Collected data entries:
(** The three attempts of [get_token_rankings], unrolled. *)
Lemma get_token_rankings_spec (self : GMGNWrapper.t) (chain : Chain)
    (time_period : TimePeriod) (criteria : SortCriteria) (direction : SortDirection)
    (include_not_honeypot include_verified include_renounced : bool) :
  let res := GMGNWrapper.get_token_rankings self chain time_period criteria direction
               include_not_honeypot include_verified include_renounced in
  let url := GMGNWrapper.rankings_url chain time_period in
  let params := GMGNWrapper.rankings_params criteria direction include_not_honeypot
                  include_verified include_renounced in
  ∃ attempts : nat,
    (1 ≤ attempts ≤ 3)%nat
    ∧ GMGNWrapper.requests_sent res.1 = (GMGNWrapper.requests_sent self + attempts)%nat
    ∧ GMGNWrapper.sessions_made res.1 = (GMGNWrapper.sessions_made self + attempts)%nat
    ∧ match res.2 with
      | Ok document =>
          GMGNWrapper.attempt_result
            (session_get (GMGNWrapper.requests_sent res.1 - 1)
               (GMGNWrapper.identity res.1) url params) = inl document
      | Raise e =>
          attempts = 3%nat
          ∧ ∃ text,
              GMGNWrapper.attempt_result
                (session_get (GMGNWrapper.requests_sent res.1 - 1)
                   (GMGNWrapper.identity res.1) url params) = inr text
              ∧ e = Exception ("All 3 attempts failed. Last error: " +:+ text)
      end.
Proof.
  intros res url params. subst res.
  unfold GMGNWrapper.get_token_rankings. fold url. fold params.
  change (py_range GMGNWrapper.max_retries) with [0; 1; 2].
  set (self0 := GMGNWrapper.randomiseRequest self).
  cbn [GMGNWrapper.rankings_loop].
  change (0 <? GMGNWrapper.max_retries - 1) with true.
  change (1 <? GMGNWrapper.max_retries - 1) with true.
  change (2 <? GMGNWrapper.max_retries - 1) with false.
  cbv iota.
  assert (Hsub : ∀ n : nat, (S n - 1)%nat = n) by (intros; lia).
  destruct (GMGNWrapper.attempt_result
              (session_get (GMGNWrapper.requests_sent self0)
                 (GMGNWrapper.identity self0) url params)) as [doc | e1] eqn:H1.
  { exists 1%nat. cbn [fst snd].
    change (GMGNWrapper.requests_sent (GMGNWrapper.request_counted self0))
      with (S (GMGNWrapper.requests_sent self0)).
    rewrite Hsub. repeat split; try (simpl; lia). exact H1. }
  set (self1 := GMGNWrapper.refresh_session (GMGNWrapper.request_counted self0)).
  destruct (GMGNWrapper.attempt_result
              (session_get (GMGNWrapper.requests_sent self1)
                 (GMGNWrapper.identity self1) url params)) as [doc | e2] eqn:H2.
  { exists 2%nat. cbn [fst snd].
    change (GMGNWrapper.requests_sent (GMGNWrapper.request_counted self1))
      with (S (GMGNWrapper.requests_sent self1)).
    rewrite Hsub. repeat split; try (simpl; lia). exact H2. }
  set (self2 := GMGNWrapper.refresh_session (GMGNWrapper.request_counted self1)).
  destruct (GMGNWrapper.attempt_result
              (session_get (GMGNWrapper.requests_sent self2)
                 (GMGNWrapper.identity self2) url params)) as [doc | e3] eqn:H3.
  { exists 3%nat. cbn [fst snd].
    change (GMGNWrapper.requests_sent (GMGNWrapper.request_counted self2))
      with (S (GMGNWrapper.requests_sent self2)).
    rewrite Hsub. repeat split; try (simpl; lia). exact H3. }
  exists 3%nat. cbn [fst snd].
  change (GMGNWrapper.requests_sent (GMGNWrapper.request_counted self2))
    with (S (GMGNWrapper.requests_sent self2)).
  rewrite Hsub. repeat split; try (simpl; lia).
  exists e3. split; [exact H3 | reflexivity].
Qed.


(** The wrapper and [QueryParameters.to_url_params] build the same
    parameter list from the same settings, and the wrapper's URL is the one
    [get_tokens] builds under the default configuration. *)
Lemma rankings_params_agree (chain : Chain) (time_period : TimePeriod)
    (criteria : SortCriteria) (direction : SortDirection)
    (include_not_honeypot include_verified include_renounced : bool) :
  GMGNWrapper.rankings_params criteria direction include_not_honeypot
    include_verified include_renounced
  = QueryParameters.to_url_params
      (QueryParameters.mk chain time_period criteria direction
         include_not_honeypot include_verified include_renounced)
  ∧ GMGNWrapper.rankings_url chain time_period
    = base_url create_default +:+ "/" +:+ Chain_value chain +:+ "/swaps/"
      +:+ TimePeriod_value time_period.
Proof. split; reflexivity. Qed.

#### [Work instructions]
Every record, from top to bottom, must be transcribed exactly.

#### [Solution to this exercise]
(** The three attempts of [get_token_rankings], unrolled. *)
Lemma get_token_rankings_spec (self : GMGNWrapper.t) (chain : Chain)
    (time_period : TimePeriod) (criteria : SortCriteria) (direction : SortDirection)
    (include_not_honeypot include_verified include_renounced : bool) :
  let res := GMGNWrapper.get_token_rankings self chain time_period criteria direction
               include_not_honeypot include_verified include_renounced in
  let url := GMGNWrapper.rankings_url chain time_period in
  let params := GMGNWrapper.rankings_params criteria direction include_not_honeypot
                  include_verified include_renounced in
  ∃ attempts : nat,
    (1 ≤ attempts ≤ 3)%nat
    ∧ GMGNWrapper.requests_sent res.1 = (GMGNWrapper.requests_sent self + attempts)%nat
    ∧ GMGNWrapper.sessions_made res.1 = (GMGNWrapper.sessions_made self + attempts)%nat
    ∧ match res.2 with
      | Ok document =>
          GMGNWrapper.attempt_result
            (session_get (GMGNWrapper.requests_sent res.1 - 1)
               (GMGNWrapper.identity res.1) url params) = inl document
      | Raise e =>
          attempts = 3%nat
          ∧ ∃ text,
              GMGNWrapper.attempt_result
                (session_get (GMGNWrapper.requests_sent res.1 - 1)
                   (GMGNWrapper.identity res.1) url params) = inr text
              ∧ e = Exception ("All 3 attempts failed. Last error: " +:+ text)
      end.
Proof.
  intros res url params. subst res.
  unfold GMGNWrapper.get_token_rankings. fold url. fold params.
  change (py_range GMGNWrapper.max_retries) with [0; 1; 2].
  set (self0 := GMGNWrapper.randomiseRequest self).
  cbn [GMGNWrapper.rankings_loop].
  change (0 <? GMGNWrapper.max_retries - 1) with true.
  change (1 <? GMGNWrapper.max_retries - 1) with true.
  change (2 <? GMGNWrapper.max_retries - 1) with false.
  cbv iota.
  assert (Hsub : ∀ n : nat, (S n - 1)%nat = n) by (intros; lia).
  destruct (GMGNWrapper.attempt_result
              (session_get (GMGNWrapper.requests_sent self0)
                 (GMGNWrapper.identity self0) url params)) as [doc | e1] eqn:H1.
  { exists 1%nat. cbn [fst snd].
    change (GMGNWrapper.requests_sent (GMGNWrapper.request_counted self0))
      with (S (GMGNWrapper.requests_sent self0)).
    rewrite Hsub. repeat split; try (simpl; lia). exact H1. }
  set (self1 := GMGNWrapper.refresh_session (GMGNWrapper.request_counted self0)).
  destruct (GMGNWrapper.attempt_result
              (session_get (GMGNWrapper.requests_sent self1)
                 (GMGNWrapper.identity self1) url params)) as [doc | e2] eqn:H2.
  { exists 2%nat. cbn [fst snd].
    change (GMGNWrapper.requests_sent (GMGNWrapper.request_counted self1))
      with (S (GMGNWrapper.requests_sent self1)).
    rewrite Hsub. repeat split; try (simpl; lia). exact H2. }
  set (self2 := GMGNWrapper.refresh_session (GMGNWrapper.request_counted self1)).
  destruct (GMGNWrapper.attempt_result
              (session_get (GMGNWrapper.requests_sent self2)
                 (GMGNWrapper.identity self2) url params)) as [doc | e3] eqn:H3.
  { exists 3%nat. cbn [fst snd].
    change (GMGNWrapper.requests_sent (GMGNWrapper.request_counted self2))
      with (S (GMGNWrapper.requests_sent self2)).
    rewrite Hsub. repeat split; try (simpl; lia). exact H3. }
  exists 3%nat. cbn [fst snd].
  change (GMGNWrapper.requests_sent (GMGNWrapper.request_counted self2))
    with (S (GMGNWrapper.requests_sent self2)).
  rewrite Hsub. repeat split; try (simpl; lia).
  exists e3. split; [exact H3 | reflexivity].
Qed.


(** The wrapper and [QueryParameters.to_url_params] build the same
    parameter list from the same settings, and the wrapper's URL is the one
    [get_tokens] builds under the default configuration. *)
Lemma rankings_params_agree (chain : Chain) (time_period : TimePeriod)
    (criteria : SortCriteria) (direction : SortDirection)
    (include_not_honeypot include_verified include_renounced : bool) :
  GMGNWrapper.rankings_params criteria direction include_not_honeypot
    include_verified include_renounced
  = QueryParameters.to_url_params
      (QueryParameters.mk chain time_period criteria direction
         include_not_honeypot include_verified include_renounced)
  ∧ GMGNWrapper.rankings_url chain time_period
    = base_url create_default +:+ "/" +:+ Chain_value chain +:+ "/swaps/"
      +:+ TimePeriod_value time_period.
Proof. split; reflexivity. Qed.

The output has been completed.